### INFORMATION GIVEN

++++++++++++++++++++

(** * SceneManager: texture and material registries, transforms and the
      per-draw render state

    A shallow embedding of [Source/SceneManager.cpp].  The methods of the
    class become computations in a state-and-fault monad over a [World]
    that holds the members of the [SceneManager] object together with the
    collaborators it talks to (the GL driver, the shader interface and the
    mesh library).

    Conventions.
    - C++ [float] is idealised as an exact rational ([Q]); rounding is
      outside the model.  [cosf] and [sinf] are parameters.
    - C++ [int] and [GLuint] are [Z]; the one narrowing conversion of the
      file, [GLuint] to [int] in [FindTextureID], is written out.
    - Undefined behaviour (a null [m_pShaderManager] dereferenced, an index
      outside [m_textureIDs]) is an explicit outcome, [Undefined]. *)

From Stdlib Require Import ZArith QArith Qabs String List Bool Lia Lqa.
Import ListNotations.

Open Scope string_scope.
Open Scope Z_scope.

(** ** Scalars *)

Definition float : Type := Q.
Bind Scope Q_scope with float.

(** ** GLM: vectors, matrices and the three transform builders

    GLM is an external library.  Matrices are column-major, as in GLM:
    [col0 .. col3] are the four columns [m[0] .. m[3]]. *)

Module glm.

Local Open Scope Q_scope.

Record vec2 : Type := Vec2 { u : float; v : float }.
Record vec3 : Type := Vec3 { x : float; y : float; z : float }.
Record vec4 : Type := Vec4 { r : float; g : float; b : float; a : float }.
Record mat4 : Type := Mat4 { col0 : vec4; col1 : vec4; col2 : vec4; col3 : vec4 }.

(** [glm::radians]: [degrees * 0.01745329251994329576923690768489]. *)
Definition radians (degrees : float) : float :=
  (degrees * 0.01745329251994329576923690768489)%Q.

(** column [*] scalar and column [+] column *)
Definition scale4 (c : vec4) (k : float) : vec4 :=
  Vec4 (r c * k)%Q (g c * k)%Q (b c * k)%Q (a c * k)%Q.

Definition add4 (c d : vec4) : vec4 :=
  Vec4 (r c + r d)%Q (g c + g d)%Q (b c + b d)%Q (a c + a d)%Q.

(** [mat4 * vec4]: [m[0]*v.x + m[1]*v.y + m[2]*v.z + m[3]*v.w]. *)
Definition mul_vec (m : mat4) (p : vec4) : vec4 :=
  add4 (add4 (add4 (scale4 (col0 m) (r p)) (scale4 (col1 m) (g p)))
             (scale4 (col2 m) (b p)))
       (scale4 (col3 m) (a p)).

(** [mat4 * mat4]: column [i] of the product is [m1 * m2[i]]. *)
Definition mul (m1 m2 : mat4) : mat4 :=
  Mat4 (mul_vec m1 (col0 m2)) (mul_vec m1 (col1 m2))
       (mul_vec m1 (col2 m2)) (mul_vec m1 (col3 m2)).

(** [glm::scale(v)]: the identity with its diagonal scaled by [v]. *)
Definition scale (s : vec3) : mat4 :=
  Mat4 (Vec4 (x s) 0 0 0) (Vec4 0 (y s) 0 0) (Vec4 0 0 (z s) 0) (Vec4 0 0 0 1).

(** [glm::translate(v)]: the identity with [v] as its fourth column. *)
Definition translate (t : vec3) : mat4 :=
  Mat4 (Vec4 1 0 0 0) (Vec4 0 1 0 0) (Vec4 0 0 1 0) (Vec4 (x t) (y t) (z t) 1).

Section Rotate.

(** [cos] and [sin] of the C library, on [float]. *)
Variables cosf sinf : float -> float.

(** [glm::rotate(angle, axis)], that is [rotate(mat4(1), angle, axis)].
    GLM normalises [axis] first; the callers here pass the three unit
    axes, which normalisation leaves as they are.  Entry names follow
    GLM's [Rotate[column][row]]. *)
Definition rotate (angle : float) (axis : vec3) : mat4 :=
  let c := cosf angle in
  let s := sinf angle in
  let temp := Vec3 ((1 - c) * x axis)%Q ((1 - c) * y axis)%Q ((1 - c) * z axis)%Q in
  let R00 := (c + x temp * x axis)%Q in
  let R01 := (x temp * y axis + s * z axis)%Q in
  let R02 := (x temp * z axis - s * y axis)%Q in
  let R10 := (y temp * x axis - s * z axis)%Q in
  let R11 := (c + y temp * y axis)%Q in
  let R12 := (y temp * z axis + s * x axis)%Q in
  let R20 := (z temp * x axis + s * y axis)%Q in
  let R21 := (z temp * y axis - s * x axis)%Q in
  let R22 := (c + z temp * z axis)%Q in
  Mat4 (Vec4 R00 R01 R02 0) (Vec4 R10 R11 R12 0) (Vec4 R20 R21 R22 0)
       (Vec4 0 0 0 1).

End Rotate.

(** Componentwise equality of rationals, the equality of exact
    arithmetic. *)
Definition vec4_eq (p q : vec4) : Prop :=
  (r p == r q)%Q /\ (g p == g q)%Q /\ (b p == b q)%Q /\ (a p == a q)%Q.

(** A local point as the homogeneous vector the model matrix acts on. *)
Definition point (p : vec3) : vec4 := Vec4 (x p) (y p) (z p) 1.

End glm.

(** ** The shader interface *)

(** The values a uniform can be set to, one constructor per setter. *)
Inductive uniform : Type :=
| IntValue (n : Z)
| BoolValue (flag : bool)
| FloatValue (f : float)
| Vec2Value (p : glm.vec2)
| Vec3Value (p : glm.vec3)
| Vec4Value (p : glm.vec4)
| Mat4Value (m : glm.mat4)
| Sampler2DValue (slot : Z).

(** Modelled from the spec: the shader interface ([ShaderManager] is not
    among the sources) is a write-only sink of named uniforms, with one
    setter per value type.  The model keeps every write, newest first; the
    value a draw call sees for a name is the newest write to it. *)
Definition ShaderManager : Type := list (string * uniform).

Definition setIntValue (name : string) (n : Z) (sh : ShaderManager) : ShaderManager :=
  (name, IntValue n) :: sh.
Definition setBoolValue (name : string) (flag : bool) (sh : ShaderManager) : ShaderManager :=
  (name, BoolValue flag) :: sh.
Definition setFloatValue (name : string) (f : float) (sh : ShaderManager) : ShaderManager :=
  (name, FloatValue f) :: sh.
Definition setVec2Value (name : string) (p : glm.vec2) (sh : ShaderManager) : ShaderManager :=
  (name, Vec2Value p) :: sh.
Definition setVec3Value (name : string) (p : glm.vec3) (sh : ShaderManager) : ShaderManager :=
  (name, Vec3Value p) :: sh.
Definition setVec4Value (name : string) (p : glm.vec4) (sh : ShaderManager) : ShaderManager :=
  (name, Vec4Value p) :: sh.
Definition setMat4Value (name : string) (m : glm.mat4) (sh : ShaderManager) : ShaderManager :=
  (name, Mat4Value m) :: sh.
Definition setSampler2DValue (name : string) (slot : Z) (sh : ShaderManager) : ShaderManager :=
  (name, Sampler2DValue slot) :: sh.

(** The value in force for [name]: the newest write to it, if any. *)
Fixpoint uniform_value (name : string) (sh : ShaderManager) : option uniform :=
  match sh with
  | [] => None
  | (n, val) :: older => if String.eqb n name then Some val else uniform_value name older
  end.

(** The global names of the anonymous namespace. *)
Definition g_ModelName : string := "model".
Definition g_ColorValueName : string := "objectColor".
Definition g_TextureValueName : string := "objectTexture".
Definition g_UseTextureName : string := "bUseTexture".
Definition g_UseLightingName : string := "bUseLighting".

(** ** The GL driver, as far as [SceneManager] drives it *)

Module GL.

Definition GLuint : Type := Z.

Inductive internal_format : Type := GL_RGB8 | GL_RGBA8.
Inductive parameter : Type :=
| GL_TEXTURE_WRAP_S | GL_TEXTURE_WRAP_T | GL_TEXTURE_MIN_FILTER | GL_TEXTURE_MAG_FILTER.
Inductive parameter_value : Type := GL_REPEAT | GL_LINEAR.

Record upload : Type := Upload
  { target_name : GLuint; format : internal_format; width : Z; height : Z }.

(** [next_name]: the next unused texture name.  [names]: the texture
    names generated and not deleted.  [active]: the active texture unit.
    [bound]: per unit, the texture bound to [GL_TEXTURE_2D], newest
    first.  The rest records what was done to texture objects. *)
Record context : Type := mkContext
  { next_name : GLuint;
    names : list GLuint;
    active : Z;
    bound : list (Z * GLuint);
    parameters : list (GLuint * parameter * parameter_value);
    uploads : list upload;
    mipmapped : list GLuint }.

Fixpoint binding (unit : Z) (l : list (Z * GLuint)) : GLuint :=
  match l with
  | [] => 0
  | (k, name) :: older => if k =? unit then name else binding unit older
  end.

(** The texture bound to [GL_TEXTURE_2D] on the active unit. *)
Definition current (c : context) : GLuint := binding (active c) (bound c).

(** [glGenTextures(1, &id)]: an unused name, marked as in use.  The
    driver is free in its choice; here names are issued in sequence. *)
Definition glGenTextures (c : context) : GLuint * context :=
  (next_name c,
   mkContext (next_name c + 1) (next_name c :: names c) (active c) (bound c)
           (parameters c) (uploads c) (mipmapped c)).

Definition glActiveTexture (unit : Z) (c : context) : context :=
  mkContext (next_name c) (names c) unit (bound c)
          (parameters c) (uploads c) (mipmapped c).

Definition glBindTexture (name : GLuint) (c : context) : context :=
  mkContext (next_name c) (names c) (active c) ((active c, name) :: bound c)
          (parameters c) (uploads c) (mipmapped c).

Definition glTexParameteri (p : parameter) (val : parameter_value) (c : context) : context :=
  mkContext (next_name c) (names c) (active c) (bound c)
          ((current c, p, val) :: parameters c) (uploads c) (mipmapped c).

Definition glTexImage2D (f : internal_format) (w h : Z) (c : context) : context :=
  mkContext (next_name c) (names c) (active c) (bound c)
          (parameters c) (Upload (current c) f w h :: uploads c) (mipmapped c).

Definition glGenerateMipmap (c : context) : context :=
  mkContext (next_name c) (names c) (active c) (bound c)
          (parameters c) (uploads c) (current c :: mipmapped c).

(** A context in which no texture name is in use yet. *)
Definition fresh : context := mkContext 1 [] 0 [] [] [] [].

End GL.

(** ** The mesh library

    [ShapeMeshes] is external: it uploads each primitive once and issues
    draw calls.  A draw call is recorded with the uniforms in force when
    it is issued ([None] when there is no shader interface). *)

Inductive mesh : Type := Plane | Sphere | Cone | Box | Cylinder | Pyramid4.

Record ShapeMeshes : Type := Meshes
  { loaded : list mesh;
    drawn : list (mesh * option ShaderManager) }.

++++++++++++++++++++

### WHAT TO PRODUCE
Print the records above verbatim from their first line to the line containing "class become computations", both included, and stop there.

### TASK ANSWER
(** * SceneManager: texture and material registries, transforms and the
      per-draw render state

    A shallow embedding of [Source/SceneManager.cpp].  The methods of the
    class become computations in a state-and-fault monad over a [World]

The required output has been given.